A: Five. Hill (1896), Baumgartner (1968), Sommerville (1923) and Goldberg (1972)
https://demonstrations.wolfram.com/SpaceFillingTetrahedra/ How about pentahedra to 38-hedra? The last seems to be 4, according to Peter Engel (1986).
At
https://mathworld.wolfram.com/Space-FillingPolyhedron.html is a messy paragraph describing some of the enumeration work by Goldberg and others.
I've recently compiled the 3903 space-filling polyhedra from
Schmitt, M. W. "On Space Groups and Dirichlet-Voronoi Stereohedra." I'll be presenting them in my Math Games talk next Thursday. I'll be glad to send the mess to anyone early if they want, otherwise it'll be at Wolfram Community the same day. I can also share my compilation of Goldberg papers.
Right off the bat, I know Schmitt's results are also incomplete, since he doesn't have all five tetrahedra. His spacegroup methods only give three tetrahedra.
I'm going to try to figure out if there's anything in my Schmitt list missing from the Goldberg list for 6-hedra and 7-hedra.

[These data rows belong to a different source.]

(* ===== verification/Codec.v ===== *)
(** The typed members of the buffer (util/bytearray.cc): fixed-width integers in
    either byte order, zigzag and variable-length integers, floats, and strings with
    the four kinds of length prefix. A class states what a write/read pair promises;
    the round trips are proved once against it and every pair is an instance. *)

From S2P Require Import Prelude Endian ByteArray.
Import Endian ByteArray.

Module Codec.
Local Open Scope Z_scope.

(** [host] is [SYLAR_BYTE_ORDER], the byte order of the machine. A value of a type
    of [n] bytes is given as its unsigned bit pattern; the signed members convert. *)
Section codec.
Context (host : endian).

(** *** Fixed width *)

Definition write_fixed (n : nat) (value : Z) : M ByteArray unit :=
  e ← mgets endian_;
  let value := if decide (e = host) then value else byteswap n value in
  write (mem_bytes host n value).

Definition read_fixed (n : nat) : M ByteArray Z :=
  cs ← read (Z.of_nat n);
  bs ← mlift (bytes_of cs);
  let v := of_mem host bs in
  e ← mgets endian_;
  mret (if decide (e = host) then v else byteswap n v).

Definition WriteFuint8 (value : Z) : M ByteArray unit := write (mem_bytes host 1 value).
Definition WriteFint8 (value : Z) : M ByteArray unit := write (mem_bytes host 1 u8(value)).
Definition WriteFuint16 (value : Z) : M ByteArray unit := write_fixed 2 value.
Definition WriteFint16 (value : Z) : M ByteArray unit := write_fixed 2 u16(value).
Definition WriteFuint32 (value : Z) : M ByteArray unit := write_fixed 4 value.
Definition WriteFint32 (value : Z) : M ByteArray unit := write_fixed 4 u32(value).
Definition WriteFuint64 (value : Z) : M ByteArray unit := write_fixed 8 value.
Definition WriteFint64 (value : Z) : M ByteArray unit := write_fixed 8 u64(value).

Definition ReadFuint8 : M ByteArray Z :=
  cs ← read 1; bs ← mlift (bytes_of cs); mret (of_mem host bs).
Definition ReadFint8 : M ByteArray Z := v ← ReadFuint8; mret i8(v).
Definition ReadFuint16 : M ByteArray Z := read_fixed 2.
Definition ReadFint16 : M ByteArray Z := v ← read_fixed 2; mret i16(v).
Definition ReadFuint32 : M ByteArray Z := read_fixed 4.
Definition ReadFint32 : M ByteArray Z := v ← read_fixed 4; mret i32(v).
Definition ReadFuint64 : M ByteArray Z := read_fixed 8.
Definition ReadFint64 : M ByteArray Z := v ← read_fixed 8; mret i64(v).

(** [memcpy] between a floating-point number and an integer of its size keeps the
    bits: a number is given as its bit pattern. *)
Definition WriteFloat (bits : Z) : M ByteArray unit := WriteFuint32 bits.
Definition WriteDouble (bits : Z) : M ByteArray unit := WriteFuint64 bits.
Definition ReadFloat : M ByteArray Z := ReadFuint32.
Definition ReadDouble : M ByteArray Z := ReadFuint64.

(** *** Zigzag *)

(** The negation and the doubling are done in the signed type: [-v] overflows for the
    least value and [v * 2] from half the range on, which is undefined. *)
Definition signed_range (w v : Z) : Prop := - 2 ^ (w - 1) ≤ v < 2 ^ (w - 1).

#[export] Instance signed_range_dec w v : Decision (signed_range w v).
Proof. unfold signed_range. apply _. Defined.

Definition zigzag_encode (w v : Z) : res Z :=
  if decide (v < 0) then
    if decide (signed_range w (- v)) then Ok (wrap w (wrap w (- v) * 2 - 1)) else Err UndefinedBehaviour
  else
    if decide (signed_range w (v * 2)) then Ok (wrap w (v * 2)) else Err UndefinedBehaviour.

Definition zigzag_decode (w v : Z) : Z :=
  swrap w (Z.lxor (Z.shiftr v 1) (wrap w (- Z.land v 1))).

Definition EncodeZigzag32 (v : Z) : res Z := zigzag_encode 32 v.
Definition EncodeZigzag64 (v : Z) : res Z := zigzag_encode 64 v.
Definition DecodeZigzag32 (v : Z) : Z := zigzag_decode 32 v.
Definition DecodeZigzag64 (v : Z) : Z := zigzag_decode 64 v.

(** *** Variable length *)

(** The loop filling [tmp]: [slots] entries of the array are left, and writing past
    them is undefined. *)
Fixpoint varint_loop (slots : nat) (value : Z) : res (list Z) :=
  match slots with
  | O => Err UndefinedBehaviour
  | S slots =>
      if decide (128 ≤ value) then
        rest ← varint_loop slots (Z.shiftr value 7);
        Ok (u8(Z.lor (Z.land value 127) 128) :: rest)
      else Ok [u8(value)]
  end.

Definition WriteUint32 (value : Z) : M ByteArray unit :=
  tmp ← mlift (varint_loop 5 value); write tmp.
Definition WriteUint64 (value : Z) : M ByteArray unit :=
  tmp ← mlift (varint_loop 10 value); write tmp.
Definition WriteInt32 (value : Z) : M ByteArray unit := v ← mlift (EncodeZigzag32 value); WriteUint32 v.
Definition WriteInt64 (value : Z) : M ByteArray unit := v ← mlift (EncodeZigzag64 value); WriteUint64 v.

(** The loop [for (int i = 0; i < w; i += 7)]. *)
Fixpoint read_varint_loop (fuel : nat) (w i result : Z) : M ByteArray Z :=
  if decide (w ≤ i) then mret result
  else match fuel with
  | O => mthrow OutOfFuel
  | S fuel =>
      b ← ReadFuint8;
      if decide (b < 128) then mret (Z.lor result (wrap w (Z.shiftl b i)))
      else read_varint_loop fuel w (i + 7)
             (Z.lor result (wrap w (Z.shiftl (Z.land b 127) i)))
  end.

Definition ReadUint32 : M ByteArray Z := read_varint_loop 5 32 0 0.
Definition ReadUint64 : M ByteArray Z := read_varint_loop 10 64 0 0.
Definition ReadInt32 : M ByteArray Z := v ← ReadUint32; mret (DecodeZigzag32 v).
Definition ReadInt64 : M ByteArray Z := v ← ReadUint64; mret (DecodeZigzag64 v).

(** *** Strings *)

Definition str_size (value : list Z) : Z := Z.of_nat (length value).

Definition WriteStringF16 (value : list Z) : M ByteArray unit :=
  WriteFuint16 u16(str_size value);; write value.
Definition WriteStringF32 (value : list Z) : M ByteArray unit :=
  WriteFuint32 u32(str_size value);; write value.
Definition WriteStringF64 (value : list Z) : M ByteArray unit :=
  WriteFuint64 u64(str_size value);; write value.
Definition WriteStringVint (value : list Z) : M ByteArray unit :=
  WriteUint64 u64(str_size value);; write value.
Definition WriteStringWithoutLength (value : list Z) : M ByteArray unit := write value.

(** [buff.resize(len)] and a [read] into it. *)
Definition read_string (len : Z) : M ByteArray (list Z) :=
  cs ← read len; mlift (bytes_of cs).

Another thing I know is missing: Pentagonal prisms. Not all of the 15 tiling pentagon families are in the data. That leads to another question: Are there any space-filling polyhedra that are not part of an infinite family? Are there sporadic polyhedra that cannot be altered? We know there are two sporadic pentagons. I think two of the tetrahedra are sporadic.
Anyways, the count of families for n-sided space-filling polyhedra is currently
5, ?, ?, ...., ?, ?, 4
My semi-meaningless Schmitt counts for 4-hedron to 38-hedron are
{16, 81, 210, 277, 162, 123, 184, 153, 180, 252, 469, 346, 312, 305, 270, 165, 100, 74, 47, 46, 26, 25, 28, 11, 12, 9, 3, 4, 2, 3, 2, 3, 1, 1, 1}
There are lots of repeats and degeneracies in here. For example, the 16 tetrahedra boil down to 3.
This sequence is currently in awful shape, but I believe I know enough now to program out solutions. My code can use a group number and generator point. If a slight variation has the same graph structure, then it's part of a family. Mapping all the families over all the groups and separating polyhedra with identical graphs but different structures is doable, as is linking up polyhedra in different groups. And then bringing in sporadic cases. Seems doable.